Last Reviewed on March 2, 2020, by eNotes Editorial. Word Count: 1001
It is February 10, 2000. Reports of Steve Forbes and his discontinued bid to secure the Republication nomination for president are in the national news, alongside updates in the local news regarding the building of the Downtown Civic Convention Center in Reading.
Chris and Jason, both twenty-one, eight years younger than they are at the start of the play, are drinking at the same bar as before while Oscar works quietly. The two friends discuss a motorcycle Jason hopes to buy when he has enough money, and Jason complains about his inadequate pay, which is lower than he likes after he pays union dues. Chris chimes in with his own money woes, and he mentions his goal of saving money for college, which takes Jason by surprise. In September, Chris explains, he plans to begin training to be a teacher at the local college in Reading.
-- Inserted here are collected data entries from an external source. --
Definition b_store (a : Addr) (s : LiquidityStatsByAddr) (b : Books) : Books :=
  mkBooks (b_stats b) (store_addr a s (b_addrs b)) (b_reset b) (b_yields b) (b_backing b) (b_crank b).
Definition b_set_stats (s : LiquidityStats) (b : Books) : Books :=
  mkBooks s (b_addrs b) (b_reset b) (b_yields b) (b_backing b) (b_crank b).
Definition b_begin_reset (b : Books) : Books :=
  mkBooks liquidity_stats_default (b_addrs b) (Some ResetBegin) (b_yields b) (b_backing b) (b_crank b).
Definition b_add_backing (x : Z) (b : Books) : Books :=
  mkBooks (b_stats b) (b_addrs b) (b_reset b) (b_yields b) (b_backing b + x) (b_crank b).
Definition b_set_crank (c : Z) (b : Books) : Books :=
  mkBooks (b_stats b) (b_addrs b) (b_reset b) (b_yields b) (b_backing b) c.
Definition b_add_yield (k : Z) (e : YieldPerToken) (b : Books) : Books :=
  mkBooks (b_stats b) (b_addrs b) (b_reset b) (<[k := e]> (b_yields b)) (b_backing b) (b_crank b).

(** ** Sums after an update *)

Lemma stats_is_empty_true s :
  stats_is_empty s = true ->
  lp s = 0 /\ xlp s = 0 /\ unstaking s = None /\ accrued_total s = 0.
Proof.
  unfold stats_is_empty, ud_is_zero, accrued_total. intros H. bool_prop.
  destruct (unstaking s); [done|]. split_and!; try done. lia.
Qed.

Lemma empty_lp_weight s : stats_is_empty s = true -> lp_weight s = 0.
Proof.
  intros (? & ? & Hu & _)%stats_is_empty_true. unfold lp_weight, pending_xlp. rewrite Hu. lia.
Qed.
Lemma empty_xlp s : stats_is_empty s = true -> xlp s = 0.
Proof. by intros (? & ? & _)%stats_is_empty_true. Qed.
Lemma growth_zero y s : lp_weight s = 0 -> xlp s = 0 -> growth y s = 0.
Proof.
  intros Hl Hx. unfold growth. rewrite Hl, Hx.
  destruct (last_entry any_key y) as [[? ?]|]; [|done]. destruct (y !! _); lia.
Qed.
Lemma empty_claim y s : stats_is_empty s = true -> claim y s = 0.
Proof.
  intros H. unfold claim. rewrite growth_zero by auto using empty_lp_weight, empty_xlp.
  destruct (stats_is_empty_true s H) as (_ & _ & _ & ->). lia.
Qed.

Lemma map_sum_store (f : LiquidityStatsByAddr -> Z) (m : Providers) a s :
  (stats_is_empty s = true -> f s = 0) ->
  map_sum f (store_addr a s m) = map_sum f m - map_get f m a + f s.
Proof.
  intros Hf. unfold store_addr. destruct (stats_is_empty s) eqn:E.
  - rewrite map_sum_remove, Hf by done. lia.
  - apply map_sum_insert.
Qed.

Lemma store_addr_lookup (m : Providers) a s b s' :
  store_addr a s m !! b = Some s' -> (b = a /\ s' = s) \/ (b <> a /\ m !! b = Some s').
Proof.
  unfold store_addr. destruct (stats_is_empty s).
  - rewrite lookup_delete_Some. naive_solver.
  - rewrite lookup_insert_Some. naive_solver.
Qed.

Lemma store_addr_nonempty (m : Providers) a s :
  (forall c s', m !! c = Some s' -> stats_is_empty s' = false) ->
  forall c s', store_addr a s m !! c = Some s' -> stats_is_empty s' = false.
Proof.
  intros Hm c s'. unfold store_addr. destruct (stats_is_empty s) eqn:E.
  - intros [_ H]%lookup_delete_Some. by apply (Hm c).
  - intros [[_ <-]|[_ H]]%lookup_insert_Some; [done|by apply (Hm c)].
Qed.

Lemma core_store b dc a s :
  core b dc -> addr_ok (b_yields b) s ->
  core (b_store a s b) (dc + map_get (claim (b_yields b)) (b_addrs b) a - claim (b_yields b) s).
Proof.
  intros [Hp Hd Hy Ha Hn Hb Hcr] Hs. split; simpl; try done.
  - intros b' s' [[_ ->]|[_ H]]%store_addr_lookup; [done|by apply (Ha b')].
  - intros b' s' H. by apply (store_addr_nonempty _ _ _ Hn) in H.
  - rewrite map_sum_store by apply empty_claim. lia.
Qed.

Lemma tokens_store b dl dx a s :
  tokens b dl dx ->
  tokens (b_store a s b) (dl + map_get lp_weight (b_addrs b) a - lp_weight s)
    (dx + map_get xlp (b_addrs b) a - xlp s).
Proof.
  intros (Hr & Hl & Hx). split_and!; simpl; [done|..].
  - rewrite map_sum_store by apply empty_lp_weight. lia.
  - rewrite map_sum_store by apply empty_xlp. lia.
Qed.
(* ===== verification/LiquidityInv.v ===== *)
(** * Liquidity operations keep the books

    Each operation of Liquidity.v, as a change of the books of Books.v: what it
    stores, that the book-keeping before it counts nothing twice, and that the
    invariant [books_ok] holds afterwards. *)

From stdpp Require Import base option gmap strings list.
From Stdlib Require Import ZArith Lia.
From S2P Require Import Prelude Storage Cosmwasm Types Number Time Market Price Token DataSeries Config Position State Pool LpHistory Liquidity Books.
Local Open Scope Z_scope.

Section Primitives.
Context {CW : CosmwasmStd} {CWS : CosmwasmStdSpec CW}.

Lemma save_addr_books a s m u m' :
  save_liquidity_stats_addr a s m = Ok (u, m') -> books m' = b_store a s (books m).
Proof. unfold save_liquidity_stats_addr, mod_liquidity. intros H. by inv_ok. Qed.

Lemma save_stats_books s m u m' :
  save_liquidity_stats s m = Ok (u, m') ->
  (collateral_of s = 0 /\ tokens_of s <> 0 /\ books m' = b_begin_reset (books m)) \/
  ((collateral_of s = 0 -> tokens_of s = 0) /\ books m' = b_set_stats s (books m)).
Proof.
  unfold save_liquidity_stats, mod_liquidity. intros H. lift_in H c Hc.
  apply total_collateral_ok in Hc as ->. unfold ud_is_zero in H.
  destruct (Z.eqb_spec (collateral_of s) 0) as [E|E].
  - step_in H r m1 Hr. lift_in Hr t Ht. apply total_tokens_ok in Ht as ->. inv_ok.
    destruct (Z.eqb_spec (tokens_of s) 0) as [E'|E']; simpl in H; inv_ok; [right|left]; done.
  - step_in H r m1 Hr. inv_ok. by right.
Qed.

(** A save while the pool holds collateral, or no tokens, is a plain store. *)
Lemma save_stats_plain s m u m' :
  save_liquidity_stats s m = Ok (u, m') ->
  (collateral_of s = 0 -> tokens_of s = 0) ->
  books m' = b_set_stats s (books m).
Proof. intros [(? & ? & _)|[_ ?]]%save_stats_books ?; [tauto|done]. Qed.

Lemma load_addr_ok a m s m' :
  load_liquidity_stats_addr a m = Ok (s, m') -> m' = m /\ b_addrs (books m) !! a = Some s.
Proof. unfold load_liquidity_stats_addr. intros H. by inv_ok. Qed.

Lemma latest_ok m k e :
  latest_yield_per_token m = Ok (k, e) <-> last_entry any_key (b_yields (books m)) = Some (k, e).
Proof. apply panics_ok. Qed.

Lemma load_default_ok a m s m' dc :
  load_liquidity_stats_addr_default a m = Ok (s, m') -> core (books m) dc ->
  m' = m /\ addr_ok (b_yields (books m)) s /\
  map_get lp_weight (b_addrs (books m)) a = lp_weight s /\
  map_get xlp (b_addrs (books m)) a = xlp s /\
  map_get (claim (b_yields (books m))) (b_addrs (books m)) a = claim (b_yields (books m)) s /\
  (b_addrs (books m) !! a = Some s \/
   (b_addrs (books m) !! a = None /\ fresh (b_yields (books m)) s)).
Proof.
  unfold load_liquidity_stats_addr_default, liquidity_stats_addr_may. intros H Hc.
  apply hask_ok in H as [H ->]. split; [done|]. unfold map_get. simpl.
  destruct (LIQUIDITY_STATS_BY_ADDR (m_liquidity m) !! a) as [s0|] eqn:E.
  - inv_ok. split_and!; try done; [|by left]. by apply (core_addrs _ _ Hc a).
  - unfold stats_by_addr_new in H. apply rbind_ok in H as ([k e] & Hk & H). inv_ok.
    assert (fresh (b_yields (books m)) (mkLiquidityStatsByAddr 0 0 k 0 0 0 0 None None)) as Hf.
    { exists e. by apply latest_ok in Hk. }
    split_and!; try done; [split; simpl; try lia; try done; by apply (fresh_key _ _ Hf)|..].
    + rewrite claim_fresh by done. simpl. done.
    + by right.
Qed.
End Primitives.

(** ** Accruing yield *)

Definition fresh_at (b : Books) (a : Addr) : Prop :=
  forall s, b_addrs b !! a = Some s -> fresh (b_yields b) s.

Section Accrual.
Context {CW : CosmwasmStd} {CWS : CosmwasmStdSpec CW}.

Lemma lp_reward_amount_ok s v : lp_reward_amount s = Ok v -> v = lp_weight s.
Proof.
  unfold lp_reward_amount, lp_weight, pending_xlp. destruct (unstaking s) as [u|].
  - intros H. apply rbind_ok in H as (p & [-> _]%ud_sub_ok & [-> _]%ud_add_ok). done.
  - intros [= <-]. lia.
Qed.

(** Accruing moves at most the growth into the recorded yield. *)
Lemma calculate_accrued_ok m s o :
  calculate_accrued_yield m s = Ok o ->
  match o with
  | None => fresh (b_yields (books m)) s
  | Some (k, acc) =>
      (exists e, last_entry any_key (b_yields (books m)) = Some (k, e)) /\
      0 <= la_lp acc /\ 0 <= la_xlp acc /\
      (la_lp acc + la_xlp acc) * DEC_ONE <= growth (b_yields (books m)) s
  end.
Proof.
  unfold calculate_accrued_yield. intros H. apply rbind_ok in H as ([k e] & Hk & H).
  apply latest_ok in Hk. destruct (Z.eqb_spec k (last_accrue_key s)) as [->|Hne].
  - inv_ok. by exists e.
  - apply rbind_ok in H as (b & Hb & H). apply std_ok in Hb.
    apply rbind_ok in H as (w & ->%lp_reward_amount_ok & H).
    apply rbind_ok in H as (dl & [-> _]%ud_sub_ok & H).
    apply rbind_ok in H as (al & [-> Hal]%mul_dec_ok & H).
    apply rbind_ok in H as (dx & [-> _]%ud_sub_ok & H).
    apply rbind_ok in H as (ax & [-> Hax]%mul_dec_ok & H). inv_ok.
    unfold is_dec in *. split_and!; [by exists e|simpl; lia|simpl; lia|].
    unfold growth. rewrite Hk. change (b_yields (books m)) with
      (YIELD_PER_TIME_PER_TOKEN (m_liquidity m)). rewrite Hb. simpl.
    pose proof (Z.mul_div_le ((y_lp e - y_lp b) * lp_weight s) DEC_ONE DEC_ONE_pos).
    pose proof (Z.mul_div_le ((y_xlp e - y_xlp b) * xlp s) DEC_ONE DEC_ONE_pos). lia.
Qed.
(* ===== verification/Fees.v ===== *)
(** * Fees

    [contracts/market/src/state/fees.rs] and the trading fee of
    [packages/perpswap/src/contracts/market/fees.rs]: splitting a fee between
    the protocol, LP and xLP holders, referral rewards, the crank fee fund, and
    the transfer to the DAO.  [register_lp_claimed_yield] is in Liquidity.v. *)

From stdpp Require Import base option gmap strings list.
From Stdlib Require Import ZArith Lia.
From S2P Require Import Prelude Storage Cosmwasm Types Number Time Market Price Token DataSeries Config Position State Pool LpHistory Liquidity Books LiquidityInv.
Local Open Scope Z_scope.

(** [fees_init]. *)
Definition fees_init : Fees := mkFees 0 0 0 0.

Record BorrowFeeCollection := mkBorrowFeeCollection {
  bfc_event : FeeEvent;
  liquidity_yield_to_process : LiquidityNewYieldToProcess;
}.

Record CapCrankFee := mkCapCrankFee {
  cap_amount : Collateral;
  cap_amount_usd : Usd;
  cap_event : option InsufficientMarginEvent;
  cap_trade_id : TradeId;
}.

(** [CapCrankFee::new]. *)
Definition cap_crank_fee_new (amount : Collateral) (amount_usd : Usd) (trade_id : TradeId) :
    CapCrankFee := mkCapCrankFee amount amount_usd None trade_id.

Section Definitions.
Context {CW : CosmwasmStd}.

(** ** [Config::calculate_trade_fee] *)

Definition calculate_trade_fee (config : Config)
    (old_notional_size_in_collateral new_notional_size_in_collateral : Signed)
    (old_counter_collateral new_counter_collateral : Collateral) : res Collateral :=
  notional_size_fee <-
    match res_ok (ud_checked_sub (abs_unsigned new_notional_size_in_collateral)
                    (abs_unsigned old_notional_size_in_collateral)) with
    | Some delta => checked_mul_dec delta (trading_fee_notional_size config)
    | None => Ok 0
    end;
  counter_collateral_fee <-
    match res_ok (ud_checked_sub new_counter_collateral old_counter_collateral) with
    | Some delta => checked_mul_dec delta (trading_fee_counter_collateral config)
    | None => Ok 0
    end;
  of_option (AnyhowError "Overflow when calculating trading fee")
    (res_ok (ud_checked_add notional_size_fee counter_collateral_fee)).

Definition calculate_trade_fee_open (config : Config) (notional_size_in_collateral : Signed)
    (counter_collateral : Collateral) : res Collateral :=
  calculate_trade_fee config signed_zero notional_size_in_collateral 0 counter_collateral.

Context (st : State).

(** [ALL_FEES.update] and [ALL_FEES.save]. *)
Definition save_fees (f : Fees) : mhandler unit := hmod (set_ALL_FEES f).

(** Credit the wallets and the protocol. *)
Definition earmark_fees (lp_fee xlp_fee protocol_fee : Collateral) : mhandler unit :=
  fee <~ hget ALL_FEES;
  s <~ hlift (ud_checked_add lp_fee xlp_fee);
  wallets <~ hlift (ud_checked_add (fees_wallets fee) s);
  protocol <~ hlift (ud_checked_add (fees_protocol fee) protocol_fee);
  save_fees (mkFees wallets protocol (fees_crank fee) (fees_referral fee)).

(** [FeeEvent { .. }] with the USD values at [price]. *)
Definition fee_event (trade_id : TradeId) (fee_source : FeeSource) (lp_fee xlp_fee protocol_fee
    : Collateral) (price : PricePoint) : res FeeEvent :=
  lp_usd <- collateral_to_usd price lp_fee;
  xlp_usd <- collateral_to_usd price xlp_fee;
  protocol_usd <- collateral_to_usd price protocol_fee;
  Ok (mkFeeEvent trade_id fee_source lp_fee lp_usd xlp_fee xlp_usd protocol_fee protocol_usd).

(** ** Borrow fees *)

Definition collect_borrow_fee (m : MarketCtx) (pos_id : PositionId) (amount : LpAndXlp)
    (price : PricePoint) : res BorrowFeeCollection :=
  let protocol_tax := protocol_tax (st_config st) in
  protocol_fee_lp <- checked_mul_dec (la_lp amount) protocol_tax;
  protocol_fee_xlp <- checked_mul_dec (la_xlp amount) protocol_tax;
  lp_fee <- ud_checked_sub (la_lp amount) protocol_fee_lp;
  xlp_fee <- ud_checked_sub (la_xlp amount) protocol_fee_xlp;
  protocol_fee <- ud_checked_add protocol_fee_lp protocol_fee_xlp;
  liquidity_yield_to_process <- liquidity_process_new_yield m (mkLpAndXlp lp_fee xlp_fee);
  event <- fee_event (TradePosition pos_id) FeeBorrow lp_fee xlp_fee protocol_fee price;
  Ok (mkBorrowFeeCollection event liquidity_yield_to_process).

(** [BorrowFeeCollection::apply]. *)
Definition borrow_fee_apply (c : BorrowFeeCollection) : mhandler unit :=
  new_yield_apply (liquidity_yield_to_process c);;;
  earmark_fees (fe_lp_amount (bfc_event c)) (fe_xlp_amount (bfc_event c))
    (fe_protocol_amount (bfc_event c));;;
  add_event st (EvFee (bfc_event c)).

(** ** Trading fees *)

(** The current borrow rate of a series, zero before the first entry. *)
Definition current_rate (series : DataSeries) (msg : string) : res Decimal256 :=
  of_option (AnyhowError msg)
    (try_into_non_negative_value
      (match try_load_last series with None => NUMBER_ZERO | Some (_, dp) => dp_value dp end)).

(** The split in the ratio of the current rates. *)
Definition split_by_rates (lp xlp : Decimal256) (lp_and_xlp_fee : Collateral) :
    res (Collateral * Collateral) :=
  if ud_is_zero lp then Ok (0, lp_and_xlp_fee)
  else if ud_is_zero xlp then Ok (lp_and_xlp_fee, 0)
  else
    p <- std (dec_mul lp_and_xlp_fee lp);
    sum <- std (dec_add lp xlp);
    lp_fee <- std (dec_div p sum);
    xlp_fee <- ud_checked_sub lp_and_xlp_fee lp_fee;
    Ok (lp_fee, xlp_fee).

Definition collect_trading_fee_inner (amount : Collateral) (price : PricePoint)
    (trade_id : TradeId) (fee_source : FeeSource) : mhandler unit :=
  protocol_fee <~ hlift (checked_mul_dec amount (protocol_tax (st_config st)));
  lp_and_xlp_fee <~ hlift (ud_checked_sub amount protocol_fee);
  lp <~ hask (fun m => current_rate (LP_BORROW_FEE_DATA_SERIES (m_funding m))
                         "LP_BORROW_FEE_DATA_SERIES gave a negative value");
  xlp <~ hask (fun m => current_rate (XLP_BORROW_FEE_DATA_SERIES (m_funding m))
                          "XLP_BORROW_FEE_DATA_SERIES gave a negative value");
  hensure (negb (ud_is_zero lp) || negb (ud_is_zero xlp))
    (AnyhowError "Cannot receive a trading fee if there is no liquidity in the system");;;
  '(lp_fee, xlp_fee) <~ hlift (split_by_rates lp xlp lp_and_xlp_fee);
  earmark_fees lp_fee xlp_fee protocol_fee;;;
  y <~ hask (fun m => liquidity_process_new_yield m (mkLpAndXlp lp_fee xlp_fee));
  new_yield_apply y;;;
  event <~ hlift (fee_event trade_id fee_source lp_fee xlp_fee protocol_fee price);
  add_event st (EvFee event).

(** The referrer's reward, recorded with the referrer's liquidity stats. *)
Definition reward_referrer (owner referrer : Addr) (reward : Collateral) : mhandler unit :=
  fees <~ hget ALL_FEES;
  referral <~ hlift (ud_checked_add (fees_referral fees) reward);
  save_fees (mkFees (fees_wallets fees) (fees_protocol fees) (fees_crank fees) referral);;;
  addr_stats <~ load_liquidity_stats_addr_default referrer;
  rewards <~ hlift (ud_checked_add (referrer_rewards addr_stats) reward);
  save_liquidity_stats_addr referrer (set_referrer_rewards rewards addr_stats);;;
  match nonzero_new reward with
  | Some reward => add_summary_referral st owner referrer reward
  | None => hret tt
  end.

Definition collect_trading_fee (pos_id : PositionId) (amount : Collateral) (price : PricePoint)
    (fee_source : FeeSource) (owner : Addr) : mhandler unit :=
  referrer <~ hlift (get_referrer_for st owner);
  amount <~ match referrer with
            | None => hret amount
            | Some referrer =>
                reward <~ hlift (checked_mul_dec amount (referral_reward_ratio (st_config st)));
                reward_referrer owner referrer reward;;;
                hlift (ud_checked_sub amount reward)
            end;
  collect_trading_fee_inner amount price (TradePosition pos_id) fee_source.

Definition collect_delta_neutrality_fee_for_protocol (pos_id : PositionId) (amount : Collateral)
    (price : PricePoint) : mhandler unit :=
  collect_trading_fee_inner amount price (TradePosition pos_id) FeeDeltaNeutrality.

(** ** The DAO and the crank *)

Definition transfer_fees_to_dao : mhandler unit :=
  fees_before <~ hget ALL_FEES;
  amount <~ hlift (of_option (AnyhowError "No DAO fees available to transfer")
                     (nonzero_new (fees_protocol fees_before)));
  save_fees (mkFees (fees_wallets fees_before) 0 (fees_crank fees_before)
    (fees_referral fees_before));;;
  dao_addr <~ hlift (st_query_dao st);
  add_token_transfer_msg dao_addr amount.

Definition provide_crank_funds (added : Collateral) : mhandler unit :=
  fees <~ hget ALL_FEES;
  crank <~ hlift (ud_checked_add (fees_crank fees) added);
  save_fees (mkFees (fees_wallets fees) (fees_protocol fees) crank (fees_referral fees)).

(** The code reads the reward, an amount in USD, as an amount of collateral. *)
Definition allocate_crank_fees (addr : Addr) (cranks : Z) : mhandler unit :=
  if cranks =? 0 then hret tt
  else
    n <~ hlift (std (dec_from_atomics cranks 0));
    max_payments <~ hlift (std (dec_mul (crank_fee_reward (st_config st)) n));
    fees <~ hget ALL_FEES;
    match nonzero_new (Z.min max_payments (fees_crank fees)) with
    | None => hret tt
    | Some payment =>
        crank <~ hlift (ud_checked_sub (fees_crank fees) payment);
        wallets <~ hlift (ud_checked_add (fees_wallets fees) payment);
        save_fees (mkFees wallets (fees_protocol fees) crank (fees_referral fees));;;
        add_lp_crank_rewards addr payment;;;
        price_point <~ hask (current_spot_price st);
        usd <~ hlift (collateral_to_usd_non_zero price_point payment);
        add_event st (EvCrankFeeEarned addr payment usd)
    end.

Definition return_funds_to_user (addr : Addr) (amount : Collateral) (price_point : PricePoint) :
    mhandler unit :=
  fees <~ hget ALL_FEES;
  wallets <~ hlift (ud_checked_add (fees_wallets fees) amount);
  save_fees (mkFees wallets (fees_protocol fees) (fees_crank fees) (fees_referral fees));;;
  add_lp_crank_rewards addr amount;;;
  usd <~ hlift (collateral_to_usd_non_zero price_point amount);
  add_event st (EvFeesReturned addr amount usd).

(** [CapCrankFee::apply]. *)
Definition cap_crank_fee_apply (c : CapCrankFee) : mhandler unit :=
  match cap_event c with
  | Some e => add_event st (EvInsufficientMargin e)
  | None => hret tt
  end;;;
  fees <~ hget ALL_FEES;
  crank <~ hlift (ud_checked_add (fees_crank fees) (cap_amount c));
  save_fees (mkFees (fees_wallets fees) (fees_protocol fees) crank (fees_referral fees));;;
  add_event st (EvCrankFee (cap_trade_id c) (cap_amount c) (cap_amount_usd c) (fees_crank fees)
    crank).

End Definitions.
Jason mocks Chris’s future career as a history teacher at Reading High School and warns Chris that teaching jobs do not pay well. Stan, the bartender, agrees with Jason, suggesting to Chris that he keep his job at Olstead’s steel-tubing plant because he won’t “find better money out there.” Chris accepts the warnings, but he insists that he wants to “do something a little different than my moms and pops.” Jason makes a belittling joke at Chris’s expense, which causes Chris to drop his diplomatic tone. The two friends argue about the work conditions at the factory, and Jason reveals the real cause of his frustration with Chris when he exclaims, “We’re a team, you can’t leave!”
It is March 2, 2000. National news reports about the Republican presidential debate compete with local news updates about a house fire that “leaves a mother with five children homeless” and a new brass hardware factory soon to open in nearby Leesport, Pennsylvania.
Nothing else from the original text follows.